DATA FOR REVIEW
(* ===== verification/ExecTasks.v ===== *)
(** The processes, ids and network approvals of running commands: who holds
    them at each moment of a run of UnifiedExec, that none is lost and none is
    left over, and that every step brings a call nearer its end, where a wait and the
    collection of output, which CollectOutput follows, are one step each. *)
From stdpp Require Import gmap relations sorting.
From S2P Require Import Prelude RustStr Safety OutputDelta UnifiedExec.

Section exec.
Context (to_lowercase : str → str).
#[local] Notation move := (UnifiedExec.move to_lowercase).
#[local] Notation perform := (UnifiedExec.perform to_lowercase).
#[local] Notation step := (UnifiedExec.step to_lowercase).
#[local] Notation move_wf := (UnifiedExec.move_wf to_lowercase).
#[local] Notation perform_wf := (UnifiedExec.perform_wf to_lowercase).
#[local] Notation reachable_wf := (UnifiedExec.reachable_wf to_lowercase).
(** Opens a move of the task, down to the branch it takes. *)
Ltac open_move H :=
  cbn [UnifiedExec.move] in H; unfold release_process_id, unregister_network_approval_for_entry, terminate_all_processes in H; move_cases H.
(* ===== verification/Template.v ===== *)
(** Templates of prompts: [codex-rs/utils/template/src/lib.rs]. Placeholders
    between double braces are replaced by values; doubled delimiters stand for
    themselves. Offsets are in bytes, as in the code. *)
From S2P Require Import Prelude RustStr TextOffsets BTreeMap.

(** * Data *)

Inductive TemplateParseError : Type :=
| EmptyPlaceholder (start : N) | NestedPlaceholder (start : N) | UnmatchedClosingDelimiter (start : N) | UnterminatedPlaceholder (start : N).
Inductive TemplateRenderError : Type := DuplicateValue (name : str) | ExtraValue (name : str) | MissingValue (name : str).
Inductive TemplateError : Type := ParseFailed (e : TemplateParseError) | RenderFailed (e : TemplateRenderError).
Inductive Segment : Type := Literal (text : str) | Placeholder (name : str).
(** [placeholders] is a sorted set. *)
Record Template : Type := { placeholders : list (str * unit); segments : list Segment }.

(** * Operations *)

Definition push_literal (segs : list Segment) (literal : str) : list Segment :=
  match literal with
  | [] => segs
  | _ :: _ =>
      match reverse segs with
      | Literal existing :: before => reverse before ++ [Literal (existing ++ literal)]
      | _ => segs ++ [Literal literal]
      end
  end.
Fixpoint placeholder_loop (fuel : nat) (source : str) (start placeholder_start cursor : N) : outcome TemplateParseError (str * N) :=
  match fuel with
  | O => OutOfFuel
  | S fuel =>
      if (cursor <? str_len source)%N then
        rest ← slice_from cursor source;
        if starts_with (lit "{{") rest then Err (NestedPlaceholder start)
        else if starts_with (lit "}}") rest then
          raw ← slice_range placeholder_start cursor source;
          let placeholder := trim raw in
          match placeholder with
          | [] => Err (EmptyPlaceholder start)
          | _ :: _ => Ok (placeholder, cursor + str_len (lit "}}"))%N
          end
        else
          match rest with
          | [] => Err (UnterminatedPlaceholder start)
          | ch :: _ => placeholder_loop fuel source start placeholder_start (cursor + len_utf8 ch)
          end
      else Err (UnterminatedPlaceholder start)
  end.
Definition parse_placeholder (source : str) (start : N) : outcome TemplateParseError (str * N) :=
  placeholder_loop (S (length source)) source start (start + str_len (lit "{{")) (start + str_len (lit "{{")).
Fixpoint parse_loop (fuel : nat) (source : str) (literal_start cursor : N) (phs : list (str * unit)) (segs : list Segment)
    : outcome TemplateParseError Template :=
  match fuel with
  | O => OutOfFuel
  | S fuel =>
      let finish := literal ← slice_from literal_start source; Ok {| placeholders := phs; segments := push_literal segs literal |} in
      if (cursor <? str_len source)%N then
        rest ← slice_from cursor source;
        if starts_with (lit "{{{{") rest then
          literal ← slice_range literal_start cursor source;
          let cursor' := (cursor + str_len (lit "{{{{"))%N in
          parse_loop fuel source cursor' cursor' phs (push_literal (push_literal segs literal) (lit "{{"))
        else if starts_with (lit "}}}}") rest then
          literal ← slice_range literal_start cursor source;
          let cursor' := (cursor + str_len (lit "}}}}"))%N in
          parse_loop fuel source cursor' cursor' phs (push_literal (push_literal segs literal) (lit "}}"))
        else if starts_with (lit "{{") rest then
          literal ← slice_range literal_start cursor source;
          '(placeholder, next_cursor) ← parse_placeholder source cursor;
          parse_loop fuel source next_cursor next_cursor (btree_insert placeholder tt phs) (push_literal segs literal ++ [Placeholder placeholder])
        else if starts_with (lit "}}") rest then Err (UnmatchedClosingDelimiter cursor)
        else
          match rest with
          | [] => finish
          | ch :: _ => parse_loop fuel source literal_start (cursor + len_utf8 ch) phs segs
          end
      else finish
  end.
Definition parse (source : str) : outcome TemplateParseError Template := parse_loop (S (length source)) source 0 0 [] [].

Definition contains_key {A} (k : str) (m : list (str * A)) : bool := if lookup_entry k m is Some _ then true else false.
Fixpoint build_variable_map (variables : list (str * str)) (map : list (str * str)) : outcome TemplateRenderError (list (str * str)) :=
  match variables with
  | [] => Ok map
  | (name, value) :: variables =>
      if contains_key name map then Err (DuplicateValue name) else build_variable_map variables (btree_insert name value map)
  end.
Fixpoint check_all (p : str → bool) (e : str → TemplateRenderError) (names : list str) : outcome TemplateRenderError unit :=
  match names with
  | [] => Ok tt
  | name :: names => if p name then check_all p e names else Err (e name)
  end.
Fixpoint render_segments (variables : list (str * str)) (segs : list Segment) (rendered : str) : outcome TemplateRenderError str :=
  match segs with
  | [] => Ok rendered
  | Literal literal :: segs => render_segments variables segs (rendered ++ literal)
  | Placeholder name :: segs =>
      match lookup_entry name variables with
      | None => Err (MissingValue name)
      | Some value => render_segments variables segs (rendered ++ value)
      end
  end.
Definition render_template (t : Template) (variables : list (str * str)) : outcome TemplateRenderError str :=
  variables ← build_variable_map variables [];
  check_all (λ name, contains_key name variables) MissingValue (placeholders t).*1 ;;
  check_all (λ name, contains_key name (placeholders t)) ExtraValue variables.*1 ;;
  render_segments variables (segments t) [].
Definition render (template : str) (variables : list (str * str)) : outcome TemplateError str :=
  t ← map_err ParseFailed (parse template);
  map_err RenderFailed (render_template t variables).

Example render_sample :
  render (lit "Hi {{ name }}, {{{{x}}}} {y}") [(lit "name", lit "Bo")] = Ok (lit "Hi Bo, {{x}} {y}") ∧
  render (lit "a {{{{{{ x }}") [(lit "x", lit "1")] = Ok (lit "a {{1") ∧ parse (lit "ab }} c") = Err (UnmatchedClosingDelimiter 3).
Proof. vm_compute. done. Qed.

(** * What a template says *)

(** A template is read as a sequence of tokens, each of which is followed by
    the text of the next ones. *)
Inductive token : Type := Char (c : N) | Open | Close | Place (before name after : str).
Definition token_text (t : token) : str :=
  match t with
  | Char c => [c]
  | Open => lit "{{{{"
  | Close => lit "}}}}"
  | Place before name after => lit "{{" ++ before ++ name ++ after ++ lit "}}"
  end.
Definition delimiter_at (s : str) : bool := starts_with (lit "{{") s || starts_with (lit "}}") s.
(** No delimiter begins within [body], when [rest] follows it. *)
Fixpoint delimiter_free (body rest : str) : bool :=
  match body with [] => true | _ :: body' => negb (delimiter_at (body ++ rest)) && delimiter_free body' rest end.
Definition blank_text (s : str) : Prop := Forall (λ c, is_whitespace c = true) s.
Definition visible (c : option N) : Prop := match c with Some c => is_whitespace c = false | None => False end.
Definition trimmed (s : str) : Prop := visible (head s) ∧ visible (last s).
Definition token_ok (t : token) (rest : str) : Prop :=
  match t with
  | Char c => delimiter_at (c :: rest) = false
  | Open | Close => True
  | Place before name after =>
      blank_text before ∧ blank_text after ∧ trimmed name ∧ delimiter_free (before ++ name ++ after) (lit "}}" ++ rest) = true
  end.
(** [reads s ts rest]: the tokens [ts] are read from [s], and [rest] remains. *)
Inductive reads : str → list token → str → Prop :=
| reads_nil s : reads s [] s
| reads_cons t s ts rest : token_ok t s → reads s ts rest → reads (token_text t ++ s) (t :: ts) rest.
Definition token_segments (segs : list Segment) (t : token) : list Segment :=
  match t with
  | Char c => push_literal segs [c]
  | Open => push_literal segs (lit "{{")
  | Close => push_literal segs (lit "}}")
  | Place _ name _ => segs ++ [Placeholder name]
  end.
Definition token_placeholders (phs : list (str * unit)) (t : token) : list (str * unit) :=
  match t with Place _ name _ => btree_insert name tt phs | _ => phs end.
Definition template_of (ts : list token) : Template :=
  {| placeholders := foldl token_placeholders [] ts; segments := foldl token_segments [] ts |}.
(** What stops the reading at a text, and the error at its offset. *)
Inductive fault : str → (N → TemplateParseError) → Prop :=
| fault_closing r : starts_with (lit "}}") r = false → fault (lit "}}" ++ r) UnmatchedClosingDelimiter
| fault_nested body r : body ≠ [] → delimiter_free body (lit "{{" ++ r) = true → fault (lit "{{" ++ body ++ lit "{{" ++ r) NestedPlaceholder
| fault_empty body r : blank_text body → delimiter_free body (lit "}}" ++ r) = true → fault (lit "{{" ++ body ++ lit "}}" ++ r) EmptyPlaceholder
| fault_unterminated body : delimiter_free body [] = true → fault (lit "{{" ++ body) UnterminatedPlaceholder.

YOUR OBJECTIVE
Taking the records above, retype every line from the one with "match names with" down to the one with "t ← map_err ParseFailed (parse template);", exactly and with nothing else.

TASK RESULT
  match names with
  | [] => Ok tt
  | name :: names => if p name then check_all p e names else Err (e name)
  end.
Fixpoint render_segments (variables : list (str * str)) (segs : list Segment) (rendered : str) : outcome TemplateRenderError str :=
  match segs with
  | [] => Ok rendered
  | Literal literal :: segs => render_segments variables segs (rendered ++ literal)
  | Placeholder name :: segs =>
      match lookup_entry name variables with
      | None => Err (MissingValue name)
      | Some value => render_segments variables segs (rendered ++ value)
      end
  end.
Definition render_template (t : Template) (variables : list (str * str)) : outcome TemplateRenderError str :=
  variables ← build_variable_map variables [];
  check_all (λ name, contains_key name variables) MissingValue (placeholders t).*1 ;;
  check_all (λ name, contains_key name (placeholders t)) ExtraValue variables.*1 ;;
  render_segments variables (segments t) [].
Definition render (template : str) (variables : list (str * str)) : outcome TemplateError str :=
  t ← map_err ParseFailed (parse template);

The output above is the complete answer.